We measured a low-threshold, inactivating K+ current, i.e. A-current (I-A), in respiratory neurons of the preBotzinger complex (preBotC) in rhythmically active slice preparations from neonatal C5713L/6 mice. The majority of inspiratory neurons (21/34 = 61.8%), but not expiratory neurons (1/8 = 12.5%), expressed I-A. In whole-cell and somatic outside-out patches I-A activated at -60 mV (half-activation voltage measured - 16.3 mV) and only fully inactivated above -40 MV (half-inactivation voltage measured - 85.6 mV), indicating that I-A can influence membrane trajectory at baseline voltages during respiratory rhythm generation in vitro. 4-Aminopyridine (4-AP, 2 mm) attenuated I-A in both whole-cell and somatic outside-out patches.

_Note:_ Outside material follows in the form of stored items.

(* ===== verification/Sched.v ===== *)
(** * The scheduler: MLFQ, stride scheduling, [yield] and CPU shares

    Models the scheduling half of proc.c ([sched], [yield], [MLFQ_Boost],
    [MLFQ_Scheduler], [findMinPass], [Stride_Scheduler], [cpu_share],
    [scheduler]), [switchuvm] and [switchkvm] of vm.c, the clock half of
    trap.c ([MLFQ_Check] and the tick accounting of [trap]) and
    set_cpu_share.c.

    [swtch] is the outcome [Swtch]: in the scheduler it hands the CPU to the
    process in [mycpu()->proc] and continues in whatever state that process
    leaves when it switches back.  The three textually identical loops of
    [MLFQ_Scheduler] are one definition with the level as argument; since a
    loop goes on for as long as it finds processes to run, it takes fuel. *)

From S2P Require Import Prelude Double Spinlock ProcState.
From S2P Require Import Kalloc.
Open Scope Z_scope.

Section Sched.
Context {W : Type}.
#[local] Abbreviation K := (kernel W).

(** ** vm.c: the hardware state of the process that is about to run *)
Definition switchkvm : M K unit :=
  k ← get;
  on_mach (modify (fun m => { m with cr3 := V2P (kpgdir k) })).

Definition switchuvm (p : option nat) : M K unit :=
  match p with
  | None => panic "switchuvm: no process"
  | Some i =>
      pr ← getp i;
      if kstack pr =? 0 then panic "switchuvm: no kstack"
      else if pgdir pr =? 0 then panic "switchuvm: no pgdir"
      else
        on_mach pushcli;;
        on_mach (set_mycpu (fun c => { c with ts_esp0 := u32 (kstack pr + KSTACKSIZE) }));;
        on_mach (modify (fun m => { m with cr3 := V2P (pgdir pr) }));;
        on_mach popcli
  end.

(** ** Giving up the CPU *)
Definition sched : M K unit :=
  p ← kmyproc;
  h ← on_mach (holding lk_ptable);
  if negb h then panic "sched ptable.lock"
  else
    c ← on_mach get_mycpu;
    if negb (ncli c =? 1) then panic "sched locks"
    else
      i ← deref p;
      pr ← getp i;
      if bool_decide (state pr = RUNNING) then panic "sched running"
      else
        k ← get;
        if IF (mach k) then panic "sched interruptible"
        else
          c ← on_mach get_mycpu;
          swtch;;
          on_mach (set_mycpu (fun c' => { c' with intena := intena c })).

Definition yield : M K unit :=
  kacquire lk_ptable;;
  p ← curproc;
  setp p (fun p => { p with state := RUNNABLE });;
  sched;;
  krelease lk_ptable.

(** ** MLFQ *)
Definition MLFQ_Boost : M K unit :=
  for_each slots (fun i =>
    p ← getp i;
    if negb (ctrue (isMLFQ p)) then mret tt
    else setp i (fun p => { p with priority := 0; pticks := 0; ptotalticks := 0 }));;
  modify (fun k => { k with MLFQ_ticks := 0 }).

(** The pass value added for a run at level 0, 1 and 2. *)
Definition level_pass (lev : Z) (v : double) : double :=
  if lev =? 0 then v
  else if lev =? 1 then f64_mul v (f64_of_Z 2)
  else f64_mul v (f64_of_Z 4).

(** [c->proc = p; switchuvm(p); p->state = RUNNING; swtch(...); switchkvm();
    c->proc = 0;] *)
Definition run_process (c p : nat) : M K unit :=
  on_mach (modify (fun m => { m with cpus ::= alter (fun c => { c with cproc := Some p }) c }));;
  switchuvm (Some p);;
  setp p (fun p => { p with state := RUNNING });;
  swtch;;
  switchkvm;;
  on_mach (modify (fun m => { m with cpus ::= alter (fun c => { c with cproc := None }) c })).

(** The body of a level loop for slot [p]: run the process if it is a
    RUNNABLE MLFQ process of level [lev]. *)
Definition MLFQ_visit (c : nat) (lev : Z) (p : nat) : M K unit :=
  pr ← getp p;
  if negb (isMLFQ pr =? 1) then mret tt
  else if negb (bool_decide (state pr = RUNNABLE)) || negb (priority pr =? lev)
  then mret tt
  else
    k ← get;
    when (f64_lt (leftShare k) (f64_of_Z 100))
      (modify (fun k => { k with MLFQPassVal :=
                 f64_add (MLFQPassVal k) (level_pass lev (MLFQStrideVal k)) }));;
    modify (fun k => { k with levturn := 0 });;
    run_process c p.

(** One of the three loops of [MLFQ_Scheduler], at its loop test. *)
Fixpoint MLFQ_loop (fuel : nat) (c : nat) (lev : Z) (p : nat) : M K unit :=
  match fuel with
  | O => no_fuel
  | S fuel' =>
      if negb (p <? NPROC)%nat then mret tt
      else
        k ← get;
        when (100 <=? MLFQ_ticks k) MLFQ_Boost;;
        k ← get;
        if levturn k =? 63 then mret tt
        else
          let p := if Z.rem (checkpoint k) 63 =? 0 then 0%nat else p in
          MLFQ_visit c lev p;;
          modify (fun k => { k with levturn := levturn k + 1;
                                    checkpoint := s32 (checkpoint k + 1) });;
          MLFQ_loop fuel' c lev (S p)
  end.

Definition MLFQ_level (fuel : nat) (c : nat) (lev : Z) : M K unit :=
  modify (fun k => { k with checkpoint := 0; levturn := 0 });;
  MLFQ_loop fuel c lev 0.

Definition MLFQ_Scheduler (fuel : nat) : M K unit :=
  _ ← kmyproc;
  c ← on_mach mycpu;
  on_mach (modify (fun m => { m with cpus ::= alter (fun c => { c with cproc := None }) c }));;
  MLFQ_level fuel c 0;;
  MLFQ_level fuel c 1;;
  MLFQ_level fuel c 2;;
  k ← get;
  when (f64_lt (leftShare k) (f64_of_Z 100))
    (modify (fun k => { k with MLFQPassVal := f64_add (MLFQPassVal k) (MLFQStrideVal k) })).

(** ** Stride scheduling *)

(** The scan of [findMinPass]: [max] is the [uint] [max], [min] the pointer. *)
Fixpoint minpass_scan (i : nat) (l : list proc) (max : Z) (min : option nat) : Z * option nat :=
  match l with
  | [] => (max, min)
  | p :: l' =>
      if isMLFQ p =? 1 then minpass_scan (S i) l' max min
      else if negb (bool_decide (state p = RUNNABLE)) then minpass_scan (S i) l' max min
      else if f64_lt (pass p) (f64_of_Z max)
      then minpass_scan (S i) l' (u32 (f64_trunc (pass p))) (Some i)
      else minpass_scan (S i) l' max min
  end.

Definition find_min_pass (k : K) : option nat :=
  let '(max, min) := minpass_scan 0 (ptable k) 3000000000 None in
  if f64_lt (MLFQPassVal k) (f64_of_Z max) then None else min.

Definition findMinPass : M K (option nat) := gets find_min_pass.

Definition Stride_Scheduler (p : nat) : M K unit :=
  c ← on_mach mycpu;
  on_mach (modify (fun m => { m with cpus ::= alter (fun c => { c with cproc := None }) c }));;
  setp p (fun p => { p with pass := f64_add (pass p) (stride p) });;
  run_process c p.

(** One iteration of the [for(;;)] of [scheduler]. *)
Definition scheduler_round (fuel : nat) : M K unit :=
  k ← get;
  when (100 <=? MLFQ_ticks k) MLFQ_Boost;;
  on_mach sti;;
  kacquire lk_ptable;;
  k ← get;
  (if f64_le (f64_of_Z 100) (leftShare k) then MLFQ_Scheduler fuel
   else if f64_lt (leftShare k) (f64_of_Z 100) then
     min ← findMinPass;
     match min with
     | None => MLFQ_Scheduler fuel
     | Some p => Stride_Scheduler p
     end
   else mret tt);;
  krelease lk_ptable.

Fixpoint scheduler_rounds (rounds fuel : nat) : M K unit :=
  match rounds with
  | O => no_fuel
  | S r => scheduler_round fuel;; scheduler_rounds r fuel
  end.

Definition scheduler (rounds fuel : nat) : M K unit :=
  c ← on_mach mycpu;
  on_mach (modify (fun m => { m with cpus ::= alter (fun c => { c with cproc := None }) c }));;
  scheduler_rounds rounds fuel.

(** ** CPU shares *)

(** [t->pass = tmp == 0 ? MLFQPassVal : tmp->pass] *)
Definition join_pass (tmp : option nat) (t : nat) : M K unit :=
  match tmp with
  | None => k ← get; setp t (fun p => { p with pass := MLFQPassVal k })
  | Some m => pm ← getp m; setp t (fun p => { p with pass := pass pm })
  end.

Definition cpu_share (shr : Z) : M K unit :=
  p ← curproc;
  pr ← getp p;
  (* charge the share to the process (or to the parent of an LWP) *)
  (if ctrue (isMainThread pr) then
     setp p (fun p => { p with totalshare := s32 (totalshare p + shr) });;
     pr ← getp p;
     if 100 <? totalshare pr then panic "cpu share overflow"
     else modify (fun k => { k with leftShare :=
                               f64_sub (leftShare k) (f64_of_Z (totalshare pr)) })
   else
     q ← deref (parent pr);
     setp q (fun p => { p with totalshare := s32 (totalshare p + shr) });;
     qr ← getp q;
     if 100 <? totalshare qr then panic "cpu share overflow"
     else modify (fun k => { k with leftShare :=
                               f64_sub (leftShare k) (f64_of_Z (totalshare qr)) }));;
  modify (fun k => { k with MLFQStrideVal := f64_div (f64_of_Z STRIDENUM) (leftShare k) });;
  tmp ← findMinPass;
  pr ← getp p;
  if ctrue (isMainThread pr) && (1 <? cntThread pr) then
    for_each slots (fun t =>
      tr ← getp t;
      pr ← getp p;
      when (pid tr =? pid pr)
        (setp t (fun q => { q with isMLFQ := 0;
                                   share := f64_of_Z (Z.quot (totalshare pr) (cntThread pr)) });;
         setp t (fun q => { q with stride := f64_div (f64_of_Z STRIDENUM) (share q) });;
         join_pass tmp t))
  else if ctrue (isThread pr) then
    for_each slots (fun t =>
      tr ← getp t;
      pr ← getp p;
      when (pid tr =? pid pr)
        (q ← deref (parent pr);
         qr ← getp q;
         if cntThread qr =? 0 then fault
         else
           setp t (fun q => { q with isMLFQ := 0;
                                     share := f64_of_Z (Z.quot shr (cntThread qr)) });;
           setp t (fun q => { q with stride := f64_div (f64_of_Z STRIDENUM) (share q) });;
           join_pass tmp t))
  else
    if shr =? 0 then fault
    else
      setp p (fun p => { p with isMLFQ := 0; share := f64_of_Z shr;
                                stride := f64_of_Z (Z.quot STRIDENUM shr) });;
      join_pass tmp p.

Definition set_cpu_share (shr : Z) : M K Z :=
  k ← get;
  if f64_lt (f64_sub (leftShare k) (f64_of_Z shr)) (f64_of_Z 20) then mret (-1)
  else if shr =? 0 then mret (-1)
  else
    cpu_share shr;;
    mret shr.

(** ** The clock *)
Definition timeQuantumPerQ : list Z := [1; 2; 4].
Definition timeAllotmentPerQ : list Z := [5; 10].

(** [a[i]] for one of the two arrays. *)
Definition at_level (a : list Z) (i : Z) : M K Z :=
  if i <? 0 then fault else deref (a !! Z.to_nat i).

Definition MLFQ_Check : M K unit :=
  p ← curproc;
  pr ← getp p;
  q ← at_level timeQuantumPerQ (priority pr);
  if q <=? pticks pr then
    setp p (fun p => { p with pticks := 0 });;
    pr ← getp p;
    (if priority pr <? 2 then
       a ← at_level timeAllotmentPerQ (priority pr);
       when (a <=? ptotalticks pr)
         (setp p (fun p => { p with ptotalticks := 0; priority := priority p + 1 }))
     else mret tt);;
    yield
  else mret tt.

(** The end of [trap] on a timer interrupt: charge the tick and reschedule. *)
Definition trap_tick : M K unit :=
  p ← kmyproc;
  match p with
  | None => mret tt
  | Some i =>
      pr ← getp i;
      if negb (bool_decide (state pr = RUNNING)) then mret tt
      else if ctrue (isMLFQ pr) then
        modify (fun k => { k with MLFQ_ticks := u32 (MLFQ_ticks k + 1) });;
        setp i (fun p => { p with pticks := s32 (pticks p + 1) });;
        setp i (fun p => { p with ptotalticks := s32 (ptotalticks p + 1) });;
        MLFQ_Check
      else yield
  end.

Definition sys_getlev : M K Z :=
  p ← curproc;
  pr ← getp p;
  mret (priority pr).

(** Every twentieth call is charged a tick. *)
Definition sys_yield : M K Z :=
  modify (fun k => { k with yield_calls := u32 (yield_calls k + 1) });;
  k ← get;
  when (yield_calls k mod 20 =? 0)
    (modify (fun k => { k with MLFQ_ticks := u32 (MLFQ_ticks k + 1) });;
     p ← curproc;
     setp p (fun p => { p with pticks := s32 (pticks p + 1) });;
     setp p (fun p => { p with ptotalticks := s32 (ptotalticks p + 1) }));;
  yield;;
  mret 0.
End Sched.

In the context of rhythmic network activity, 4-AP caused irregular respiratory-related motor output on XII nerves and disrupted rhythmogenesis as detected with whole-cell and field recordings in the preBotC. Whole-cell current-clamp recordings showed that 4-AP changed the envelope of depolarization underlying inspiratory bursts (i.e. inspiratory drive potentials) from an incrementing pattern to a decrementing pattern during rhythm generation and abolished current pulse-induced delayed excitation. These data suggest that I-A opposes excitatory synaptic depolarizations at baseline voltages of approximately -60 mV and influences the inspiratory burst pattern. We propose that I-A promotes orderly recruitment of constituent rhythmogenic neurons by minimizing the activity of these neurons until they receive massive coincident synaptic input, which reduces the periodic fluctuations of inspiratory activity.